I let the orderly find the correct door and spent a sombre minute staring at Bekim Develi’s body — it was hard to believe he was dead — before indicating with a curt nod that I was finished with him. But I wasn’t finished in the mortuary. I needed to look at the girl’s body too, if I could, for this had to be the girl from Marina Zea. How many dead bodies did they have with such perfectly varnished toenails? It hadn’t occurred to me that they would have put the body of the girl who’d drowned in the same mortuary as Bekim Develi. And yet it made perfect sense, too.
Of course, being Sherlock Holmes is easier in Greece than it might be in other countries. When everyone looks as if they know by heart the words to ‘Brother Can You Spare a Dime?’, it’s relatively straightforward for someone with money — someone like me — to buy exactly what he wants, more or less. But I was already learning not to be so absurdly generous. When the average monthly wage is just a thousand euros a nice new fifty is almost two days’ pay. I held it up in front of him like a cup final ticket and told Charlie to tell him he could have it if he showed us the girl with the lilac toenails again.
The orderly hesitated only long enough to remove the cigarette from his mouth and then stub it out on the side of the stepladder. He pocketed the rest of it to smoke later, I supposed.
‘I speak English,’ he said, and took the note which he stuffed into the same pocket as his half-smoked cigarette. It looked like a metaphor for all of the EU’s financial problems: the euro, in danger of going up in smoke because of Greek fecklessness.
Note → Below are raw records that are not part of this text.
Definition render (ds : string) (n : Z) : string :=
  let k := Z.of_nat (String.length ds) in
  if (k <=? n) && (n <=? 21) then ds +:+ zeros (Z.to_nat (n - k))
  else if (0 <? n) && (n <=? 21) then
    str_take (Z.to_nat n) ds +:+ "." +:+ str_drop (Z.to_nat n) ds
  else if (-6 <? n) && (n <=? 0) then "0." +:+ zeros (Z.to_nat (- n)) +:+ ds
  else
    let ex := n - 1 in
    let c := if ex <? 0 then "-" else "+" in
    let mant := if k =? 1 then ds else str_take 1 ds +:+ "." +:+ str_drop 1 ds in
    mant +:+ "e" +:+ c +:+ decimal (Z.abs ex).

Definition toString (x : float) : string :=
  match Prim2SF x with
  | S754_nan => "NaN"
  | S754_zero _ => "0"
  | S754_infinity s => if s then "-Infinity" else "Infinity"
  | S754_finite s m e =>
      let '(ds, n) := digits_and_point m e in
      (if s then "-" else "") +:+ render ds n
  end.

(** *** Number.prototype.toFixed (ECMA-262, 21.1.3.3)

    [f] is the number of fraction digits; the script passes 2, inside the
    range 0..100 outside which the method throws a RangeError. *)

(** The integer [n] for which [n / 10^f - m * 2^e] is as close to zero as
    possible, the larger one when there are two. *)
Definition nearest_scaled (m : positive) (e : Z) (f : nat) : Z :=
  let num := Zpos m * 10 ^ Z.of_nat f in
  if 0 <=? e then num * 2 ^ e
  else (2 * num + 2 ^ (- e)) / 2 ^ (1 - e).

Definition fixed_digits (n : Z) (f : nat) : string :=
  let m := decimal n in
  match f with
  | O => m
  | _ =>
      let k := String.length m in
      let m := if (k <=? f)%nat then zeros (f + 1 - k) +:+ m else m in
      let k := String.length m in
      str_take (k - f) m +:+ "." +:+ str_drop (k - f) m
  end.

(** [10^21 <= m * 2^e] *)
Definition at_least_1e21 (m : positive) (e : Z) : bool :=
  if 0 <=? e then 10 ^ 21 <=? Zpos m * 2 ^ e
  else 10 ^ 21 * 2 ^ (- e) <=? Zpos m.

Definition toFixed (x : float) (f : nat) : string :=
  match Prim2SF x with
  | S754_nan => "NaN"
  | S754_infinity s => if s then "-Infinity" else "Infinity"
  | S754_zero _ => fixed_digits 0 f
  | S754_finite s m e =>
      (if s then "-" else "") +:+
      (if at_least_1e21 m e then toString (abs x)
       else fixed_digits (nearest_scaled m e f) f)
  end.

(** *** Reading numbers: parseFloat, parseInt, StringToNumber *)

Definition is_digit (c : ascii) : bool :=
  let n := nat_of_ascii c in (48 <=? n)%nat && (n <=? 57)%nat.

Definition digit_value (c : ascii) : Z := Z.of_nat (nat_of_ascii c) - 48.

(** TrimString at the start: white space and line terminators (TAB, LF, VT,
    FF, CR, SP, U+00A0, U+1680, U+2000..U+200A, U+2028, U+2029, U+202F,
    U+205F, U+3000, U+FEFF), on the UTF-8 bytes. *)
Fixpoint trim_start (s : string) : string :=
  match s with
  | String c r =>
      let n := nat_of_ascii c in
      if ((9 <=? n)%nat && (n <=? 13)%nat) || (n =? 32)%nat then trim_start r
      else match n, r with
           | 194%nat, String c2 r2 =>
               if (nat_of_ascii c2 =? 160)%nat then trim_start r2 else s
           | 225%nat, String c2 (String c3 r3) =>
               if (nat_of_ascii c2 =? 154)%nat && (nat_of_ascii c3 =? 128)%nat
               then trim_start r3 else s
           | 226%nat, String c2 (String c3 r3) =>
               let n2 := nat_of_ascii c2 in
               let n3 := nat_of_ascii c3 in
               if ((n2 =? 128)%nat &&
                   (((128 <=? n3)%nat && (n3 <=? 138)%nat) || (n3 =? 168)%nat
                    || (n3 =? 169)%nat || (n3 =? 175)%nat))
                  || ((n2 =? 129)%nat && (n3 =? 159)%nat)
               then trim_start r3 else s
           | 227%nat, String c2 (String c3 r3) =>
               if (nat_of_ascii c2 =? 128)%nat && (nat_of_ascii c3 =? 128)%nat
               then trim_start r3 else s
           | 239%nat, String c2 (String c3 r3) =>
               if (nat_of_ascii c2 =? 187)%nat && (nat_of_ascii c3 =? 191)%nat
               then trim_start r3 else s
           | _, _ => s
           end
  | EmptyString => s
  end.

(** The decimal digits a string starts with: how many, the value they give
    when appended to [acc], and the rest of the string. *)
Fixpoint digits (s : string) (count : nat) (acc : Z) : nat * Z * string :=
  match s with
  | String c r =>
      if is_digit c then digits r (S count) (10 * acc + digit_value c)
      else (count, acc, s)
  | EmptyString => (count, acc, s)
  end.

Definition sign_prefix (s : string) : bool * string :=
  match s with
  | String "-" r => (true, r)
  | String "+" r => (false, r)
  | _ => (false, s)
  end.

(** ExponentPart: [e] or [E], an optional sign, one digit or more.  A
    string that does not start with one has exponent 0 and is left whole. *)
Definition exponent_part (s : string) : Z * string :=
  match s with
  | String c r =>
      if (Ascii.eqb c "e" || Ascii.eqb c "E")%bool then
        let '(neg, r') := sign_prefix r in
        let '(n, v, rest) := digits r' 0 0 in
        match n with
        | O => (0, s)
        | _ => (if neg then - v else v, rest)
        end
      else (0, s)
  | EmptyString => (0, s)
  end.

(** The longest prefix that is a StrUnsignedDecimalLiteral other than
    [Infinity]: digits [D] and a decimal exponent [X] (the literal's value
    is [D * 10^X]), and what follows the prefix. *)
Definition unsigned_decimal (s : string) : option (Z * Z * string) :=
  let '(n1, v1, r1) := digits s 0 0 in
  let '(n2, v2, r2) :=
    match r1 with
    | String "." r => digits r 0 v1
    | _ => (O, v1, r1)
    end in
  match n1, n2 with
  | O, O => None
  | _, _ =>
      let '(ex, rest) := exponent_part r2 in
      Some (v2, ex - Z.of_nat n2, rest)
  end.

Definition signed (neg : bool) (x : spec_float) : float :=
  SF2Prim (if neg then SFopp x else x).

(** The double nearest to [D * 10^X], ties to even.  Beyond [10^310] the
    result is infinite and below [10^-330] it is zero, so the powers of ten
    stay small. *)
Definition of_decimal (neg : bool) (D X : Z) : float :=
  if D =? 0 then signed neg (S754_zero false)
  else
    let nd := Z.of_nat (String.length (decimal D)) in
    if 310 <? nd + X then signed neg (S754_infinity false)
    else if nd + X <? -330 then signed neg (S754_zero false)
    else if 0 <=? X then
      signed neg (binary_normalize prec emax (D * 10 ^ X) 0 false)
    else
      signed neg (SFdiv prec emax (S754_finite false (Z.to_pos D) 0)
                                  (S754_finite false (Z.to_pos (10 ^ (- X))) 0)).

(** parseFloat (ECMA-262, 19.2.4): the value of the longest prefix of the
    trimmed string that is a StrDecimalLiteral, NaN when there is none. *)
Definition parseFloat (input : string) : float :=
  let '(neg, r) := sign_prefix (trim_start input) in
  if starts_with "Infinity" r then signed neg (S754_infinity false)
  else match unsigned_decimal r with
       | Some (D, X, _) => of_decimal neg D X
       | None => nan
       end.

(** parseInt (ECMA-262, 19.2.5) with radix 10, as the script calls it. *)
Definition parseInt (input : string) : float :=
  let '(neg, r) := sign_prefix (trim_start input) in
  let '(n, v, _) := digits r 0 0 in
  match n with
  | O => nan
  | _ => signed neg (binary_normalize prec emax v 0 false)
  end.

(** A digit of a radix up to 36. *)
Definition radix_digit (c : ascii) : option Z :=
  let n := Z.of_nat (nat_of_ascii c) in
  if (48 <=? n) && (n <=? 57) then Some (n - 48)
  else if (97 <=? n) && (n <=? 122) then Some (n - 87)
  else if (65 <=? n) && (n <=? 90) then Some (n - 55)
  else None.

Fixpoint digits_radix (radix : Z) (s : string) (count : nat) (acc : Z)
  : nat * Z * string :=
  match s with
  | String c r =>
      match radix_digit c with
      | Some d =>
          if d <? radix then digits_radix radix r (S count) (radix * acc + d)
          else (count, acc, s)
      | None => (count, acc, s)
      end
  | EmptyString => (count, acc, s)
  end.
(** * wagtail_review/models.py: the review data model and its methods

    A shallow embedding of [wagtail_review.models]: the five persisted
    entities (Review, Reviewer, Annotation, AnnotationRange, Response), the
    token generator, the notification dispatch and the reporting queries,
    followed by the properties the specification states about them.

    Conventions.
    - A model instance is a record; a foreign key holds the related
      instance, as the ORM's instance graph does, and is compared by
      primary key, as the ORM's lookups do.
    - A manager or queryset is the list of its rows; [filter], [exclude],
      [distinct], [order_by] and the aggregates are list functions.
    - Methods with effects (the random source, the mail transport, the
      table a [save] writes) run in the monad [M] over [World]; a Python
      exception is the [Raise] outcome, and the effects that happened
      before it stay in the world.
    - What the host framework provides (templates, URL routing, the page
      permission policy, the display name of a user, the OS entropy) is a
      field of the class [Host]. *)

From stdpp Require Import base strings list gmap sorting.
From Stdlib Require Import ZArith Ascii.

Set Warnings "-register-all".

Local Open Scope Z_scope.
Local Open Scope string_scope.

(** ** Python values *)

(** Truth value of a [str]: only the empty string is falsy. *)
Definition truthy (s : string) : bool :=
  match s with
  | EmptyString => false
  | String _ _ => true
  end.

(** [str.isspace] on the ASCII range: tab, LF, VT, FF, CR, the four
    separators FS, GS, RS, US and the space. *)
Definition isspace (c : ascii) : bool :=
  let n := nat_of_ascii c in
  ((9 <=? n)%nat && (n <=? 13)%nat) || ((28 <=? n)%nat && (n <=? 32)%nat).

Fixpoint lstrip (s : string) : string :=
  match s with
  | EmptyString => EmptyString
  | String c s' => if isspace c then lstrip s' else s
  end.

Fixpoint rstrip (s : string) : string :=
  match s with
  | EmptyString => EmptyString
  | String c s' =>
      match rstrip s' with
      | EmptyString => if isspace c then EmptyString else String c EmptyString
      | t => String c t
      end
  end.

(** [s.strip()] *)
Definition strip (s : string) : string := rstrip (lstrip s).

(** [''.join(cs)] for a sequence of one-character strings. *)
Definition join_chars (cs : list ascii) : string := String.string_of_list_ascii cs.

Inductive exn : Type :=
  | ValidationError (msg : string)
  | AttributeError (msg : string)
  | IndexError (msg : string).

Inductive result (A : Type) : Type :=
  | Return (a : A)
  | Raise (e : exn).
Arguments Return {A} a.
Arguments Raise {A} e.

(** JSON-serialisable Python data; a [dict] keeps its insertion order. *)
Inductive json : Type :=
  | JNull
  | JNum (n : Z)
  | JStr (s : string)
  | JArr (items : list json)
  | JObj (members : list (string * json)).

Definition json_keys (j : json) : option (list string) :=
  match j with
  | JObj members => Some (members.*1)
  | _ => None
  end.

Fixpoint assoc_get (k : string) (members : list (string * json)) : option json :=
  match members with
  | [] => None
  | (k', v) :: rest => if String.eqb k k' then Some v else assoc_get k rest
  end.

Definition json_get (k : string) (j : json) : option json :=
  match j with
  | JObj members => assoc_get k members
  | _ => None
  end.

Definition json_of_pk (pk : option Z) : json :=
  match pk with
  | Some n => JNum n
  | None => JNull
  end.

(** ** The persisted entities *)

(** [settings.AUTH_USER_MODEL]: the primary key and the email column are
    what this module reads. *)
Record User : Type := {
  user_pk : Z;
  user_email : string;
}.

(** The host's page, and the revision row a review points at
    ([wagtailcore.Revision]); [object_id] is the key of the revised page,
    matched against [Page.pk] by the queries below. *)
Record Page : Type := {
  page_pk : Z;
  page_title : string;
}.

Record Revision : Type := {
  revision_pk : Z;
  object_id : Z;
}.

(** Timestamps are points on the integer time line. *)
Definition datetime := Z.

Record Review : Type := {
  review_pk : Z;
  page_revision : Revision;
  status : string;
  submitter : User;
  review_created_at : datetime;
}.

Record Reviewer : Type := {
  reviewer_pk : option Z;          (* None until the first save *)
  reviewer_review : Review;
  reviewer_user : option User;     (* null=True *)
  reviewer_email : string;         (* blank=True *)
  response_token : string;
  view_token : string;
}.

Record Annotation : Type := {
  annotation_pk : Z;
  annotation_reviewer : Reviewer;
  quote : string;
  text : string;
  annotation_created_at : datetime;
  updated_at : datetime;
}.

Record AnnotationRange : Type := {
  range_annotation : Annotation;
  range_start : string;
  start_offset : Z;
  range_end : string;
  end_offset : Z;
}.

Record Response : Type := {
  response_pk : Z;
  response_reviewer : Reviewer;
  response_result : string;
  comment : string;
  response_created_at : datetime;
}.

Definition REVIEW_STATUS_CHOICES : list (string * string) :=
  [("open", "Open"); ("closed", "Closed")].
(** Step 3 of [create_memory]: the payload stored with the vector. *)
Definition metadata (memory : MemoryCreate.t) (db_memory : Created.t)
    : Payload :=
  [ ("interface", PStr (MemoryCreate.interface memory));
    ("experience_type", PStr (MemoryCreate.experience_type memory));
    ("emotion_primary", PStr (MemoryCreate.emotion_primary memory));
    ("emotion_intensity", PNum (MemoryCreate.emotion_intensity memory));
    ("importance_to_me", PNum (MemoryCreate.importance_to_me memory));
    ("privacy_realm", PStr (MemoryCreate.privacy_realm memory));
    ("timestamp", PStr (isoformat (Created.timestamp db_memory))) ].

Definition MemoryResponse_of_created (db_memory : Created.t)
    : MemoryResponse.t :=
  {| MemoryResponse.memory_id := Created.memory_id db_memory;
     MemoryResponse.interface := Created.interface db_memory;
     MemoryResponse.context := Created.context db_memory;
     MemoryResponse.what_happened := Created.what_happened db_memory;
     MemoryResponse.experience_type := Created.experience_type db_memory;
     MemoryResponse.emotion_primary := Created.emotion_primary db_memory;
     MemoryResponse.emotion_intensity := Created.emotion_intensity db_memory;
     MemoryResponse.importance_to_me := Created.importance_to_me db_memory;
     MemoryResponse.timestamp := Created.timestamp db_memory;
     MemoryResponse.created_at := Created.created_at db_memory;
     MemoryResponse.modalities := Created.modalities db_memory;
     MemoryResponse.privacy_realm := Created.privacy_realm db_memory |}.
(** X21 at the same call: the connection is found in both orders, and the
    call is refused when it is repeated. *)
Lemma createConnectionBetweenPorts_then_connected_witness :
  (WF scene_AB
   /\ getAllForwardedPortsFromAPort scene_AB 3 = []
   /\ getAllForwardedPortsFromAPort scene_AB 4 = []
   /\ findNode scene_AB (m_moduleName (portAt scene_AB 3)) <> None
   /\ findNode scene_AB (m_moduleName (portAt scene_AB 4)) <> None
   /\ createConnectionBetweenPorts 3 scene_AB 3 4 = Some (scene_AB_connected, Some 5%positive))
  /\ hasConnectionTo 3 scene_AB_connected 4 3 = Some true
  /\ createConnectionBetweenPorts 3 scene_AB_connected 3 4 = Some (scene_AB_connected, None).
Proof.
  assert (HW : WF scene_AB) by (exact (reachable_WF 6 scene_AB scene_AB_reachable)).
  assert (F3 : getAllForwardedPortsFromAPort scene_AB 3 = []) by (vm_compute; reflexivity).
  assert (F4 : getAllForwardedPortsFromAPort scene_AB 4 = []) by (vm_compute; reflexivity).
  assert (N3 : findNode scene_AB (m_moduleName (portAt scene_AB 3)) <> None)
    by (vm_compute; discriminate).
  assert (N4 : findNode scene_AB (m_moduleName (portAt scene_AB 4)) <> None)
    by (vm_compute; discriminate).
  assert (H : createConnectionBetweenPorts 3 scene_AB 3 4
              = Some (scene_AB_connected, Some 5%positive)) by (vm_compute; reflexivity).
  split; [split; [exact HW|]; split; [exact F3|]; split; [exact F4|]; split; [exact N3|];
          split; [exact N4 | exact H]|].
  destruct (createConnectionBetweenPorts_then_connected 3 scene_AB 3 4 scene_AB_connected 5
              HW F3 F4 N3 N4 H) as (_ & H2 & H3 & _).
  split; [exact H2 | exact H3].
Defined.

(** X22 at the node ["B"], which has an input ["i"] already: the new port
    is at 5, and the port found by name is the old one at 4. *)
Lemma addInput_then_getInputPortByName_witness :
  List.Forall (fun p => (p < nextAddr scene_AB)%positive) (m_inputs (nodeAt scene_AB 2))
  /\ snd (addInput scene_AB 2 "i") = nextAddr scene_AB
  /\ getInputPortByName (fst (addInput scene_AB 2 "i")) 2 "i"
     = Some (match getInputPortByName scene_AB 2 "i" with
             | Some q => q
             | None => snd (addInput scene_AB 2 "i")
             end).
Proof.
  assert (Hl : List.Forall (fun p => (p < nextAddr scene_AB)%positive)
                 (m_inputs (nodeAt scene_AB 2))).
  { assert (E : m_inputs (nodeAt scene_AB 2) = [4%positive]) by (vm_compute; reflexivity).
    rewrite E. constructor; [vm_compute; reflexivity | constructor]. }
  split; [exact Hl|].
  destruct (addInput_then_getInputPortByName scene_AB 2 "i" Hl) as (H1 & _ & _ & H4 & _).
  split; [exact H1 | exact H4].
Defined.

(** X23 at the connected input ["B.i"]: removed, its connection is still
    listed by ["A.o"]. *)
Lemma removeInput_keeps_connections_registered_witness :
  let w := scene_AB_connected in
  (WF w /\ In 4%positive (m_inputs (nodeAt w 2))
   /\ 3%positive <> 4%positive /\ findNode w (m_moduleName (portAt w 3)) <> None)
  /\ getConnections 1 (removeInput w 2 4) 3 = getConnections 1 w 3
  /\ m_inputs (nodeAt (removeInput w 2 4) 2) = removeOne 4 (m_inputs (nodeAt w 2)).
Proof.
  intros w.
  assert (HW : WF w) by (exact (reachable_WF 7 w scene_AB_connected_reachable)).
  assert (Hin : In 4%positive (m_inputs (nodeAt w 2))).
  { assert (E : m_inputs (nodeAt w 2) = [4%positive]) by (vm_compute; reflexivity).
    rewrite E. left. reflexivity. }
  assert (H34 : 3%positive <> 4%positive) by discriminate.
  assert (Hf3 : findNode w (m_moduleName (portAt w 3)) <> None) by (vm_compute; discriminate).
  split; [split; [exact HW|]; split; [exact Hin|]; split; [exact H34 | exact Hf3]|].
  destruct (removeInput_keeps_connections_registered 0 w 2 4 HW Hin) as (H1 & _ & H3 & _).
  split; [exact (H3 3%positive H34 Hf3) | exact H1].
Defined.

(** X24 at the group of [scene_grouped] and its member ["A"]. *)
Lemma ungroup_shows_members_witness :
  In 1%positive (group_nodes (nodeAt scene_grouped 6))
  /\ node_isVisible (nodeAt (ungroup scene_grouped 6) 1) = true
  /\ node_isMovable (nodeAt (ungroup scene_grouped 6) 1) = true.
Proof.
  assert (Hin : In 1%positive (group_nodes (nodeAt scene_grouped 6))).
  { assert (E : group_nodes (nodeAt scene_grouped 6) = [1%positive; 2%positive])
      by (vm_compute; reflexivity).
    rewrite E. left. reflexivity. }
  split; [exact Hin|].
  destruct (ungroup_shows_members scene_grouped 6) as (_ & _ & _ & _ & _ & H).
  destruct (H 1%positive Hin) as (H1 & H2 & _).
  split; [exact H1 | exact H2].
Defined.

(** X25 at the call that makes the group of [scene_grouped]. *)
Lemma newGroupItem_hides_members_witness :
  (newGroupItem scene_AB_connected [1%positive; 2%positive] = Some (scene_grouped, 6%positive)
   /\ In 1%positive [1%positive; 2%positive]
   /\ (1 < nextAddr scene_AB_connected)%positive)
  /\ node_isVisible (nodeAt scene_grouped 1) = false
  /\ node_isMovable (nodeAt scene_grouped 1) = false.
Proof.
  assert (H : newGroupItem scene_AB_connected [1%positive; 2%positive]
              = Some (scene_grouped, 6%positive)) by (vm_compute; reflexivity).
  assert (Hin : In 1%positive [1%positive; 2%positive]) by (left; reflexivity).
  assert (Hlt : (1 < nextAddr scene_AB_connected)%positive) by (vm_compute; reflexivity).
  split; [split; [exact H|]; split; [exact Hin | exact Hlt]|].
  destruct (newGroupItem_hides_members scene_AB_connected [1%positive; 2%positive]
              scene_grouped 6 H) as (_ & H2).
  destruct (H2 1%positive Hin Hlt) as (V & M & _).
  split; [exact V | exact M].
Defined.

(** X26 at the node of [scene_param], whose parameter port has no
    connection: its control is enabled by the call. *)
Lemma disableWidget_enables_exactly_unconnected_witness :
  (ascending (QMap.keys (m_parameterPorts (nodeAt scene_param 1)))
   /\ ranked scene_param (fun _ => 0)
   /\ forall p, In p (QMap.keys (m_parameterPorts (nodeAt scene_param 1))) -> 0 + 1 < 2)
  /\ exists w', disableWidgetOfConnectedParametersInput 2 scene_param 1 = Some w'
       /\ registry w' = registry scene_param.
Proof.
  assert (Ha : ascending (QMap.keys (m_parameterPorts (nodeAt scene_param 1)))).
  { assert (E : QMap.keys (m_parameterPorts (nodeAt scene_param 1)) = [2%positive])
      by (vm_compute; reflexivity).
    rewrite E. simpl. split; [constructor | exact I]. }
  assert (Hr : ranked scene_param (fun _ => 0))
    by (apply no_group_ranked; vm_compute; reflexivity).
  assert (Hf : forall p, In p (QMap.keys (m_parameterPorts (nodeAt scene_param 1))) -> 0 + 1 < 2)
    by (intros; lia).
  split; [split; [exact Ha|]; split; [exact Hr | exact Hf]|].
  destruct (disableWidget_enables_exactly_unconnected 2 scene_param 1 (fun _ => 0) Ha Hr Hf)
    as (w' & H1 & _ & _ & _ & H5 & _).
  exists w'. split; [exact H1 | exact H5].
Defined.

(** X27 at [createConnection] for ["A.o"] and ["B.i"], which activates the
    node ["B"], and at a call that is refused. *)
Lemma createConnection_sets_sink_node_active_witness :
  let w' := default scene_AB (option_map fst (createConnection 3 scene_AB 3 4 true)) in
  (createConnection 3 scene_AB 3 4 true = Some (w', Some 5%positive)
   /\ createConnection 3 scene_ABC 7 4 true = Some (scene_ABC, None))
  /\ (exists w1 nd, createConnectionBetweenPorts 3 scene_AB 3 4 = Some (w1, Some 5%positive)
        /\ isNodeActive w' (nd_node nd) = true)
  /\ scene_ABC = scene_ABC.
Proof.
  intros w'.
  assert (H : createConnection 3 scene_AB 3 4 true = Some (w', Some 5%positive))
    by (vm_compute; reflexivity).
  assert (H' : createConnection 3 scene_ABC 7 4 true = Some (scene_ABC, None))
    by (vm_compute; reflexivity).
  split; [split; [exact H | exact H']|].
  destruct (proj1 (createConnection_sets_sink_node_active 3 scene_AB 3 4 true w') 5%positive H)
    as (w1 & nd & H1 & _ & _ & H4 & _).
  split; [exists w1, nd; split; [exact H1 | exact H4]|].
  exact (proj2 (createConnection_sets_sink_node_active 3 scene_ABC 7 4 true scene_ABC) H').
Defined.
(* ===== verification/_CoqProject ===== *)
-Q . S2P
Prelude.v
BTree.v
ControlPlane.v
ProtocolWire.v
ProtocolOption.v
ProtocolTransmission.v
Server.v
ExtentMap.v
Wal.v
WalLocal.v
WalRecovery.v
WalInterface.v
Overlay.v
Geometry.v
Admission.v
Export.v
Catalog.v
Tree.v
Storage.v
ReadCache.v
ReadCacheCorrect.v
ReadView.v
TreeReaders.v
ReadViewCorrect.v
Publication.v
TreePaths.v
Compaction.v
CompactionPlan.v
CompactionCorrect.v
Engine.v
EngineCorrect.v
Memory.v
SimpleDurable.v
SimplePlan.v
SimpleCorrect.v
Runtime.v
Registry.v
Connection.v
Client.v
Config.v
S3.v
Factory.v
Process.v
Doctor.v
Cli.v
He opened the previous steel door, pulled out the drawer, and swept back a grubby green sheet to reveal the stark-naked body of a girl. At the same moment the strip light started to flicker again and now I understood the purpose of the ladder, because the orderly mounted it and began gently flicking the fluorescent tube with a finger until it settled down again.
‘Eínai polý ómorfį,’ breathed Charlie. ‘She’s beautiful.’
‘That she is,’ I said. ‘Quite stunning.’
Immediately I knew that I was looking at the right girl. She was in her mid-twenties, I supposed, with large breasts that looked fake, and a blonde pussy that was waxed to the point of non-existence — just a little bit of fluff to put on a show for a client, or for one to get rough with. More importantly there was a neatly done tattoo of a labyrinth on her left shoulder and, certain that the power of my fifty might not last for very long, I took out my iPhone and started to take pictures.
‘No pictures,’ said the man on the stepladder.
I ignored him.
‘Don’t worry,’ I said. ‘I’m not about to Instagram these. I’m hoping to find out what her name is. Not sell pictures of her muff.’
The orderly stopped tapping the light — which was working again — and came back down the ladder.
‘Please, stop what you’re doing — if these pictures get in the newspapers I could lose my job. That’s a risk I can’t afford. Even a job that doesn’t pay money is still a job.’
I stopped taking pictures and found him another fifty from inside my pocket.
‘Who said it doesn’t pay money?’ I said.
Reluctantly he took the fifty.
‘But look,’ I added, ‘I give you my word you won’t see these pictures in the newspapers. You know who I am, you must have read about this. The police are holding my team here in Athens while they investigate the death of this girl. On Monday night she had sex with Bekim Develi. And until they know her name and exactly what happened to her that night we’re stuck here. Meanwhile the pathologists are on strike so there can’t even be an autopsy. And the cops might as well be on strike for all the use they are.’